Two days later Larry decided to rent a car. He drove into Death Valley, to Zabriskie Point, and started getting thirsty. He bought something at a roadside stand, and he started getting hot.
Then he started coughing. He didn’t think much about it, just drove north toward Reno.
By the time the sun set outside Carson City, Larry was feeling mighty poor. He drove to the emergency room at Carson City Tahoe Medical Center, parked out front like a partner, and hauled himself in to be checked out.
The duty nurse knew just what she was looking at. She’d seen it too many times. She hollered for a gurney. She didn’t touch the patient, didn’t get near him. She threw a mask on him, and gloves, and a face shield, so that he wouldn’t infect others, and sent him directly to the COVID ward.
Despite his youth, Larry had it bad. He had no idea that blood type A made him susceptible. He had no idea he had incipient diabetes, and hypertension. Not at his age.
The next few days were touch and go.
Larry couldn’t talk to anyone until a week later, when they took the ventilator out and put him in a general ward. He still felt like hot garbage but at least now he could breathe through an oxygen tube, keep some toast down, and water sure tasted good.
A young volunteer came to interview him. She was 18, a candy striper who wanted to study nursing at Nevada-Reno. She had a long form for contact tracing.
They started to talk, and she asked Larry where he’d been before he got sick. The girl’s name was Molly Smith, she was a cutie, so Larry told her the whole story. He described the sights and sounds of Las Vegas, the excitement of the Trump rally, and every airplane he’d been on from New Orleans. He had a photographic memory, from dealing cards he said.
Molly took it all down, nodded carefully, giggled in the right spots, and leaned in close when his voice faltered. When he was finished, Larry said he was tired. Molly said she would let him rest.
Then she rushed upstairs, to the hospital’s administrative offices, and shared his story with them.
The administration was horrified. The chief medical officer called a friend at a Reno TV station to slip her the exclusive. Then he got to work on the Web, tracing Larry’s steps, measuring them against a database of cases.
The reporter who came to the hospital was the administrator’s niece, a sister in law’s kid from her second marriage.
Larry Murray made Ann Newsome’s career.
Ann ran with the administrator’s report, from a stand-up in front of the hospital, and never met Larry Murray to thank him for her big break. She’d gotten the candy striper’s nickname for him, Murray the Spreader, but decided to go with Typhoid Murray instead.
Over the next two weeks, as the news went up the line, and the contact tracing intensified, it was discovered that Larry Murray had infected over 2,000 people of which, over the next few weeks, 58 died.

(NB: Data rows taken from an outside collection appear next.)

Lemma router_loop_ends fuel i sn cur b :
  (length b.1 < fuel)%nat → Ends (router_loop fuel i sn cur b).
Proof.
  revert b. induction fuel as [|fuel IH]; intros b Hf; [lia|]. cbn [router_loop].
  intros w. apply wp_of_res. destruct (cut_blank b) as [[rt rest]| |] eqn:E; [|done|].
  2:{ by destruct (cut_blank_ends b). }
  assert (Ends (match rest with Some rest => router_loop fuel i sn cur rest | None => mret tt end)).
  { destruct rest as [r|]; [|apply _]. apply cut_blank_shorter in E. apply IH. lia. }
  apply ends. all: try apply _.
Qed.
#[export] Instance ends_apply_router i sn r cur : Ends (apply_router i sn r cur).
Proof. unfold apply_router. apply router_loop_ends. lia. Qed.

#[export] Instance ends_apply_dns i dns : Ends (apply_dns i dns).
Proof.
  unfold apply_dns. apply ends_bind; [apply ends_of_res, cut_blank_ends|]. intros [dns1 rest].
  assert (Ends (match rest with
    | None => mret None
    | Some rest => '(dns2, _) ← of_res (cut_blank rest); mret (Some dns2)
    end : M world (option str))).
  { destruct rest as [r|]; [|apply _]. apply ends_bind; [apply ends_of_res, cut_blank_ends|].
    intros []. apply _. }
  apply _.
Qed.
#[export] Instance ends_apply_address i ip sn r cip csn : Ends (apply_address i ip sn r cip csn).
Proof. unfold apply_address, strcmp_ptr. apply _. Qed.
#[export] Instance ends_run_lease c i envp r : Ends (run_lease c i envp r).
Proof. unfold run_lease. apply _. Qed.
#[export] Instance ends_run_discovery envp : Ends (run_discovery envp).
Proof. unfold run_discovery. apply _. Qed.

Murray himself took a turn for the worse and passed on the 8th of July.
But while his death was terribly painful, Murray had something he could take away from it.
His death was number 59 attributed to his spree. People would argue long and loud over the succeeding days whether his death should count, because he was in effect the shooter and you don’t count shooter deaths in mass shootings.
But on the 11th Molly Smith died, and Larry had the record all to himself.